→ **Exercise aim**: The full set of records below is to be reproduced without a single alteration.

(Dataset excerpts)
(** * cleanlab: the RankPruning orchestrator and the issue-manager factory

    A shallow embedding of
    - [cleanlab/datalab/internal/issue_manager_factory.py]
      (the [REGISTRY], [_IssueManagerFactory.from_str], [register],
      [list_possible_issue_types]), and
    - [cleanlab/classification.py] (the [RankPruning] class),
    together with the properties the specification states about them.

    Python values are modelled as follows.
    - A [dict] is an insertion-ordered association list ([PyDict]).
    - An exception is a value of [PyExn]; a function that may raise returns
      [PyExn + A], and one that also mutates objects threads the state.
    - NumPy arrays are lists; a 2-D array is a list of rows. *)

From Stdlib Require Import String List ZArith Bool Lia.
From Stdlib Require Import QArith Qcanon Field.
Import ListNotations.
Close Scope Qc_scope.
Close Scope Q_scope.
Open Scope list_scope.
Open Scope string_scope.

(** ** Python exceptions *)

Inductive PyExn : Type :=
| PyException (msg : string)      (* raise Exception(msg) *)
| ValueError (msg : string)
| TypeError (msg : string)
| NameError (name : string)       (* a name that is bound nowhere *)
| AttributeError (attr : string)  (* obj.attr where attr is missing *)
| IndexError (msg : string)
| LinAlgError (msg : string)      (* numpy.linalg.LinAlgError *)
| ForeignError (msg : string).    (* raised inside a collaborator *)

Definition Result (A : Type) : Type := (PyExn + A)%type.

(** ** Insertion-ordered dictionaries with string keys *)

Module PyDict.
Section Dict.
Context {V : Type}.

Definition t : Type := list (string * V).

(** [d.get(k)] *)
Fixpoint get (d : t) (k : string) : option V :=
  match d with
  | [] => None
  | (k', v) :: d' => if String.eqb k' k then Some v else get d' k
  end.

(** [k in d] *)
Definition contains (d : t) (k : string) : bool :=
  match get d k with Some _ => true | None => false end.

(** [d[k] = v]: an existing key keeps its position, a new one goes last. *)
Fixpoint set (d : t) (k : string) (v : V) : t :=
  match d with
  | [] => [(k, v)]
  | (k', v') :: d' =>
      if String.eqb k' k then (k', v) :: d' else (k', v') :: set d' k v
  end.

(** [list(d)], equally [list(d.keys())] *)
Definition keys (d : t) : list string := map fst d.
End Dict.
Arguments t : clear implicits.
End PyDict.

(** ** cleanlab/datalab/internal/issue_manager_factory.py *)

Module Factory.

(** A Python class object as the factory sees it. *)
Record PyClass : Type := {
  class_id : nat;                 (* the object's identity, [id(cls)] *)
  class_repr : string;            (* [repr(cls)], as an f-string prints it *)
  subclasses_IssueManager : bool; (* [issubclass(cls, IssueManager)] *)
  issue_name : option string      (* [str(cls.issue_name)], if the attribute exists *)
}.

Definition mk_manager (n : nat) (qualname name : string) : PyClass :=
  {| class_id := n;
     class_repr := "<class '" ++ qualname ++ "'>";
     subclasses_IssueManager := true;
     issue_name := Some name |}.

Definition OutlierIssueManager := mk_manager 1 "OutlierIssueManager" "outlier".
Definition LabelIssueManager := mk_manager 2 "LabelIssueManager" "label".
Definition NearDuplicateIssueManager :=
  mk_manager 3 "NearDuplicateIssueManager" "near_duplicate".
Definition NonIIDIssueManager := mk_manager 4 "NonIIDIssueManager" "non_iid".
Definition ClassImbalanceIssueManager :=
  mk_manager 5 "ClassImbalanceIssueManager" "class_imbalance".
Definition DataValuationIssueManager :=
  mk_manager 6 "DataValuationIssueManager" "data_valuation".
Definition RegressionLabelIssueManager :=
  mk_manager 7 "RegressionLabelIssueManager" "label".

→ **Solution to this exercise**:
(** * cleanlab: the RankPruning orchestrator and the issue-manager factory

    A shallow embedding of
    - [cleanlab/datalab/internal/issue_manager_factory.py]
      (the [REGISTRY], [_IssueManagerFactory.from_str], [register],
      [list_possible_issue_types]), and
    - [cleanlab/classification.py] (the [RankPruning] class),
    together with the properties the specification states about them.

    Python values are modelled as follows.
    - A [dict] is an insertion-ordered association list ([PyDict]).
    - An exception is a value of [PyExn]; a function that may raise returns
      [PyExn + A], and one that also mutates objects threads the state.
    - NumPy arrays are lists; a 2-D array is a list of rows. *)

From Stdlib Require Import String List ZArith Bool Lia.
From Stdlib Require Import QArith Qcanon Field.
Import ListNotations.
Close Scope Qc_scope.
Close Scope Q_scope.
Open Scope list_scope.
Open Scope string_scope.

(** ** Python exceptions *)

Inductive PyExn : Type :=
| PyException (msg : string)      (* raise Exception(msg) *)
| ValueError (msg : string)
| TypeError (msg : string)
| NameError (name : string)       (* a name that is bound nowhere *)
| AttributeError (attr : string)  (* obj.attr where attr is missing *)
| IndexError (msg : string)
| LinAlgError (msg : string)      (* numpy.linalg.LinAlgError *)
| ForeignError (msg : string).    (* raised inside a collaborator *)

Definition Result (A : Type) : Type := (PyExn + A)%type.

(** ** Insertion-ordered dictionaries with string keys *)

Module PyDict.
Section Dict.
Context {V : Type}.

Definition t : Type := list (string * V).

(** [d.get(k)] *)
Fixpoint get (d : t) (k : string) : option V :=
  match d with
  | [] => None
  | (k', v) :: d' => if String.eqb k' k then Some v else get d' k
  end.

(** [k in d] *)
Definition contains (d : t) (k : string) : bool :=
  match get d k with Some _ => true | None => false end.

(** [d[k] = v]: an existing key keeps its position, a new one goes last. *)
Fixpoint set (d : t) (k : string) (v : V) : t :=
  match d with
  | [] => [(k, v)]
  | (k', v') :: d' =>
      if String.eqb k' k then (k', v) :: d' else (k', v') :: set d' k v
  end.

(** [list(d)], equally [list(d.keys())] *)
Definition keys (d : t) : list string := map fst d.
End Dict.
Arguments t : clear implicits.
End PyDict.

(** ** cleanlab/datalab/internal/issue_manager_factory.py *)

Module Factory.

(** A Python class object as the factory sees it. *)
Record PyClass : Type := {
  class_id : nat;                 (* the object's identity, [id(cls)] *)
  class_repr : string;            (* [repr(cls)], as an f-string prints it *)
  subclasses_IssueManager : bool; (* [issubclass(cls, IssueManager)] *)
  issue_name : option string      (* [str(cls.issue_name)], if the attribute exists *)
}.

Definition mk_manager (n : nat) (qualname name : string) : PyClass :=
  {| class_id := n;
     class_repr := "<class '" ++ qualname ++ "'>";
     subclasses_IssueManager := true;
     issue_name := Some name |}.

Definition OutlierIssueManager := mk_manager 1 "OutlierIssueManager" "outlier".
Definition LabelIssueManager := mk_manager 2 "LabelIssueManager" "label".
Definition NearDuplicateIssueManager :=
  mk_manager 3 "NearDuplicateIssueManager" "near_duplicate".
Definition NonIIDIssueManager := mk_manager 4 "NonIIDIssueManager" "non_iid".
Definition ClassImbalanceIssueManager :=
  mk_manager 5 "ClassImbalanceIssueManager" "class_imbalance".
Definition DataValuationIssueManager :=
  mk_manager 6 "DataValuationIssueManager" "data_valuation".
Definition RegressionLabelIssueManager :=
  mk_manager 7 "RegressionLabelIssueManager" "label".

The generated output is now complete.